The website www.antiphishing.org, which keeps a watch over phishing scams, says that fraudsters succeed in convincing about five percent of their targets in parting with critical data. Considering the billions of page views that Google receives daily worldwide, the exposure could have been enormous, experts believe.
Users accessing the search website using Microsoft's Internet Explorer, which runs on about 75 percent of all personal computers worldwide, were particularly vulnerable, according to Jim Ley, the Internet security expert who exposed the hole in the search engine's security.

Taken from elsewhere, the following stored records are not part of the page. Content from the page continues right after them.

Lemma add_mcp_server_registers_listing_witness :
  ∃ tools : list ToolInfo,
    (∀ function_name,
       _tools (host_agent
                 (add_mcp_stdio_server Demo.calculator "python"
                    (Some ["mcp_server.py"; "--server"]) None true
                    (new_host default_settings)).2) !! function_name
         = if decide (function_name ∈ info_name <$> tools)
           then Some (MCPTool function_name true)
           else _tools (new_agent default_settings) !! function_name)
    ∧ _open_clients (add_mcp_stdio_server Demo.calculator "python"
                       (Some ["mcp_server.py"; "--server"]) None true
                       (new_host default_settings)).2
      = [MkClient Demo.python_server].
Proof.
  destruct (add_mcp_server_registers_listing Demo.calculator
              Demo.python_server true (new_host default_settings) eq_refl)
    as (tools & _ & Hlook & _ & _ & _ & Hopen).
  exists tools. split; [exact Hlook|exact Hopen].
Defined.

(** X13.  When adding a server raises, the agent is as it was, registry
    included, but the client stays recorded; with keep-alive set and the
    connection entered, it also stays in the list of open clients, where
    [close] will find it. *)
Theorem add_mcp_server_failure_keeps_client (servers : Servers)
    (transport : Transport) (keep_alive : bool) (h : Host) (e : Exception) :
  (add_mcp_server servers transport keep_alive h).1 = Raise e →
  let h' := (add_mcp_server servers transport keep_alive h).2 in
  host_agent h' = host_agent h
  ∧ _mcp_clients h' = _mcp_clients h ++ [MkClient transport]
  ∧ _open_clients h'
    = if keep_alive
      then match aenter servers (traffic h) (MkClient transport) with
           | None => _open_clients h ++ [MkClient transport]
           | Some _ => _open_clients h
           end
      else _open_clients h.
Proof.
  unfold add_mcp_server, _load_tools.
  destruct keep_alive; cbn zeta; simpl.
  - destruct (aenter servers _ _) as [e0|]; simpl; [done|].
    by destruct (list_tools servers _ _) as [tools|e0].
  - destruct (aenter servers _ _) as [e0|]; simpl; [done|].
    by destruct (list_tools servers _ _) as [tools|e'],
                (aexit servers _ _) as [e0|].
Qed.

Lemma add_mcp_server_failure_keeps_client_witness :
  _tools (host_agent (add_mcp_server Demo.mute Demo.python_server true
                        (new_host default_settings)).2)
    = _tools (new_agent default_settings)
  ∧ _open_clients (add_mcp_server Demo.mute Demo.python_server true
                     (new_host default_settings)).2
    = [MkClient Demo.python_server].
Proof.
  destruct (add_mcp_server_failure_keeps_client Demo.mute Demo.python_server
              true (new_host default_settings) Demo.connection_refused
              eq_refl) as (Hagent & _ & Hopen).
  split; [by rewrite Hagent|exact Hopen].
Defined.

(** X14.  When [close] returns, every open client was left exactly once,
    in the order the connections were opened, the list of open clients is
    empty, and nothing else changed; closing again does nothing. *)
Theorem close_leaves_every_open_client (servers : Servers) (h : Host) :
  (close servers h).1 = Ok () →
  (close servers h).2
    = {| host_agent := host_agent h; _mcp_clients := _mcp_clients h;
         _open_clients := [];
         traffic := traffic h ++ left_quietly (_open_clients h) |}
  ∧ close servers (close servers h).2 = (Ok (), (close servers h).2).
Proof.
  unfold close. pose proof (close_loop_traffic servers (_open_clients h) h)
    as Hloop.
  destruct (close_loop servers (_open_clients h) h) as [[u|e] h']; [|done].
  intros _. subst h'. simpl. done.
Qed.

Lemma close_leaves_every_open_client_witness :
  traffic (close Demo.calculator
             (add_mcp_server Demo.calculator Demo.python_server true
                (new_host default_settings)).2).2
    = traffic (add_mcp_server Demo.calculator Demo.python_server true
                 (new_host default_settings)).2
      ++ [Exited (MkClient Demo.python_server) None].
Proof.
  rewrite (proj1 (close_leaves_every_open_client Demo.calculator
                    (add_mcp_server Demo.calculator Demo.python_server true
                       (new_host default_settings)).2 eq_refl)).
  reflexivity.
Defined.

Ley warned that Google's search tool failed to prevent hackers from inserting a JavaScript programming code into a web address allowing a third party to change the Google's web page to ask for personal data such as credit card numbers from its visitors.
Ley said that Google's script-insertion flaw, which affected Google's main site for as long as two years, became aggravated after the launch of its desktop search tool because it placed the results of a desktop search into the output of a regular Google search, and that the flaw could have allowed third parties to make a record of all the searches people made. Ley's website www.jibbering.com claims Google technicians contacted him to point out that they plugged the hole on November 3.